The claim for harassment failed because there was no evidence that BA engaged in unwanted conduct apart from seeking to enforce the contractual uniform policy, and there was no evidence that BA treated Eweida any differently on the grounds of her religion.
BA had applied its standard uniform policy to Eweida, namely that personal jewellery or items, including any item worn for religious reasons, should be concealed by the uniform unless expressly permitted by BA. However, this did not put Christians at a particular disadvantage compared with other persons. Visible display of the cross was not a requirement of the Christian faith, but a personal choice. Her claim of indirect discrimination failed.
The tribunal also rejected the unlawful deductions claim. The duty to wear the uniform was contractual and as Eweida failed to perform the contract in full, BA was not bound to accept part performance and was authorised to refuse to pay.
IMPLICATIONS Although this is only a first instance decision, and not binding on other tribunals, it is consistent with the approach taken by the EAT in Azmi v Kirklees Borough Council.

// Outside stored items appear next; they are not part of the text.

(** C10.  Each arithmetic, comparison and bitwise instruction replaces its
    operands by the integer [alu_spec] defines and changes nothing else the
    program can see: not memory, the rest of the frame or the context, and of
    the gas only EXP takes some, for the bytes of its exponent; with less gas
    than that EXP runs out of gas. *)
Theorem alu_correct op M args v r l m g c s :
  chunk_handler op = Some M -> alu_spec op args = Some v -> view r (args ++ l) m g c s ->
  let fee := alu_fee (Rev (Inst c)) op args in
  if fee <=? g then exists s', M s = Ret tt s' /\ view r (v :: l) m (g - fee) c s'
  else exists s', M s = Exit s' /\ cx s' = set_Status EVMC_OUT_OF_GAS c.
Proof.
  intros HM Hs Hv fee. destruct (decide (op = OP_EXP)) as [->|Hne].
  - destruct args as [|a [|b [|]]]; try discriminate Hs. injection Hs as <-. injection HM as <-.
    pose proof (exp_runs r a b l m g c s Hv) as Hr. unfold wp in Hr. fold fee in Hr. cbn [doExecute ExpHandler mk].
    destruct (Exp_doExecute s) as [[] s'|s'| |]; try done; destruct Hr as [Hle Hr]; [rewrite (proj2 (Z.leb_le _ _))|rewrite (proj2 (Z.leb_gt _ _))];
      eauto.
  - assert (fee = 0) as -> by (unfold fee, alu_fee; by destruct op).
    pose proof (view_bounds _ _ _ _ _ _ Hv) as (_ & Hg & _). rewrite (proj2 (Z.leb_le _ _)), Z.sub_0_r by lia. by eapply (alu_runs op).
Qed.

Cases of indirect discrimination in this area will always rely on specific facts and circumstances. Employers need to be careful to ensure dress code requirements do not negatively impact on members of a particular faith group. If they do, an employer will always need to show that it is trying to achieve a legitimate aim (i.e. that there is a genuine and important reason for its policy) and that the policy is proportionate (i.e. that it is reasonable and necessary and there are no less discriminatory alternatives).
It is notable that the tribunal accepted that an employer can refuse to pay an employee who refused to comply with a uniform policy (where it is a contractual requirement). In practice this will usually mean employers are able to deduct pay for time lost while employees go home to change.